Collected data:
++++++++++

(* ===== verification/Text.v ===== *)
(** Decimal text: what [sprintf] prints for [%u], [%llu] and [%d] and what
    [atoi] and [atoll] read, on byte strings without the terminating zero. *)
From Stdlib Require Import Ascii String.
From S2P Require Import Prelude Bytes.

(** A string literal as bytes. *)
Fixpoint lit (s : string) : bytes :=
  match s with
  | EmptyString => []
  | String c s => Z.of_nat (nat_of_ascii c) :: lit s
  end.

Arguments lit s%_string_scope.

(** The digits of [n], most significant first; 20 are enough for 64 bits. *)
Fixpoint digits (fuel : nat) (n : Z) (acc : bytes) : bytes :=
  match fuel with
  | O => acc
  | S fuel =>
      let acc := (48 + n `mod` 10) :: acc in
      if n <? 10 then acc else digits fuel (n `div` 10) acc
  end.
Definition fmt_u (n : Z) : bytes := digits 20 n [].
Definition fmt_d (n : Z) : bytes := if n <? 0 then 45 :: fmt_u (- n) else fmt_u n.

Definition is_digit (c : Z) : bool := (48 <=? c) && (c <=? 57).
Definition is_space (c : Z) : bool := (c =? 32) || ((9 <=? c) && (c <=? 13)).

Fixpoint read_digits (s : bytes) (acc : Z) : Z :=
  match s with
  | c :: s => if is_digit c then read_digits s (acc * 10 + (c - 48)) else acc
  | [] => acc
  end.
Fixpoint skip_space (s : bytes) : bytes :=
  match s with
  | c :: s' => if is_space c then skip_space s' else s
  | [] => []
  end.
(** [strtol] in base ten, before the result is cut to 64 bits. *)
Definition read_int (s : bytes) : Z :=
  match skip_space s with
  | 45 :: s => - read_digits s 0
  | 43 :: s => read_digits s 0
  | s => read_digits s 0
  end.
Definition clamp64 (z : Z) : Z := Z.max (- 2 ^ 63) (Z.min (2 ^ 63 - 1) z).
(** [atoll] and, as glibc has it, [atoi]: the low 32 bits of the long. *)
Definition atoll (s : bytes) : Z := clamp64 (read_int s).
Definition atoi (s : bytes) : Z := i32 (clamp64 (read_int s)).

Lemma read_digits_app s1 s2 acc :
  forallb is_digit s1 = true → read_digits (s1 ++ s2) acc = read_digits s2 (read_digits s1 acc).
Proof.
  revert acc. induction s1 as [|c s1 IH]; intros acc; simpl; [done|].
  destruct (is_digit c); [|done]. apply IH.
Qed.

Lemma digits_spec fuel n acc :
  0 ≤ n < 10 ^ Z.of_nat fuel → (0 < fuel)%nat →
  ∃ c ds, digits fuel n acc = (c :: ds) ++ acc ∧ forallb is_digit (c :: ds) = true ∧
    read_digits (c :: ds) 0 = n ∧ (length (c :: ds) ≤ fuel)%nat.
Proof.
  revert n acc. induction fuel as [|fuel IH]; intros n acc Hn Hf; [lia|]. simpl digits.
  pose proof (Z.mod_pos_bound n 10 ltac:(lia)) as Hm.
  assert (is_digit (48 + n `mod` 10) = true) as Hd.
  { unfold is_digit. apply andb_true_iff. split; apply Z.leb_le; lia. }
  destruct (Z.ltb_spec n 10).
  - exists (48 + n `mod` 10), []. split_and!; [done| | |simpl; lia]; simpl; rewrite Hd; [done|].
    rewrite Z.mod_small by lia. lia.
  - rewrite Nat2Z.inj_succ, Z.pow_succ_r in Hn by lia.
    assert (0 < fuel)%nat by (destruct fuel; [simpl in Hn; lia|lia]).
    destruct (IH (n `div` 10) ((48 + n `mod` 10) :: acc)) as (c & ds & -> & Hall & Hr & Hl); [|done|].
    { split; [apply Z.div_pos; lia|apply Z.div_lt_upper_bound; lia]. }
    exists c, (ds ++ [48 + n `mod` 10]). split_and!.
    + by rewrite app_comm_cons, <- app_assoc.
    + rewrite app_comm_cons, forallb_app, Hall. simpl. by rewrite Hd.
    + rewrite app_comm_cons, read_digits_app, Hr by done. simpl. rewrite Hd.
      pose proof (Z.div_mod n 10 ltac:(lia)). lia.
    + rewrite app_comm_cons, length_app. simpl in *. lia.
Qed.

Lemma fmt_u_spec n : 0 ≤ n < 10 ^ 20 →
  ∃ c ds, fmt_u n = c :: ds ∧ forallb is_digit (c :: ds) = true ∧
    read_digits (c :: ds) 0 = n ∧ (length (c :: ds) ≤ 20)%nat.
Proof.
  intros Hn. destruct (digits_spec 20 n [] Hn ltac:(lia)) as (c & ds & H & ?).
  exists c, ds. by rewrite app_nil_r in H.
Qed.

Lemma read_int_digits c ds rest :
  forallb is_digit (c :: ds) = true → (match rest with [] => True | r :: _ => is_digit r = false end) →
  read_int (c :: ds ++ rest) = read_digits (c :: ds) 0.
Proof.
  intros Hd Hrest. unfold read_int. simpl in Hd. apply andb_true_iff in Hd as [Hc Hds].
  assert (48 ≤ c ≤ 57) as Hrange.
  { unfold is_digit in Hc. apply andb_true_iff in Hc as [?%Z.leb_le ?%Z.leb_le]. lia. }
  assert (skip_space (c :: ds ++ rest) = c :: ds ++ rest) as ->.
  { simpl. unfold is_space. destruct (Z.eqb_spec c 32); [lia|].
    destruct (Z.leb_spec c 13); [lia|]. by rewrite andb_false_r. }
  assert (read_digits (c :: ds ++ rest) 0 = read_digits (c :: ds) 0) as Hr.
  { rewrite app_comm_cons, read_digits_app by (simpl; by rewrite Hc, Hds).
    destruct rest as [|r rest]; [done|]. simpl. by rewrite Hrest. }
  destruct c as [|[| |]|]; try lia; repeat (case_match; try lia); try done; simplify_eq; try lia.
Qed.

(** Printing and reading back. *)
Lemma atoll_fmt_u n : 0 ≤ n < 2 ^ 63 → atoll (fmt_u n) = n.
Proof.
  intros Hn. destruct (fmt_u_spec n ltac:(lia)) as (c & ds & -> & Hd & Hr & _).
  unfold atoll. rewrite <- (app_nil_r ds), read_int_digits, Hr by done. unfold clamp64. lia.
Qed.
Lemma atoi_fmt_u n : 0 ≤ n < 2 ^ 63 → atoi (fmt_u n) = i32 n.
Proof.
  intros Hn. destruct (fmt_u_spec n ltac:(lia)) as (c & ds & -> & Hd & Hr & _).
  unfold atoi. rewrite <- (app_nil_r ds), read_int_digits, Hr by done.
  f_equal. unfold clamp64. lia.
Qed.
Lemma fmt_u_length n : 0 ≤ n < 10 ^ 20 → (1 ≤ length (fmt_u n) ≤ 20)%nat.
Proof. intros Hn. destruct (fmt_u_spec n Hn) as (c & ds & -> & _ & _ & Hl). simpl in *. lia. Qed.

++++++++++

Please copy, word for word, every line from the first line of the records through the line containing "(** A string literal as bytes. *)", with both of those lines included and nothing else.

(* ===== verification/Text.v ===== *)
(** Decimal text: what [sprintf] prints for [%u], [%llu] and [%d] and what
    [atoi] and [atoll] read, on byte strings without the terminating zero. *)
From Stdlib Require Import Ascii String.
From S2P Require Import Prelude Bytes.

(** A string literal as bytes. *)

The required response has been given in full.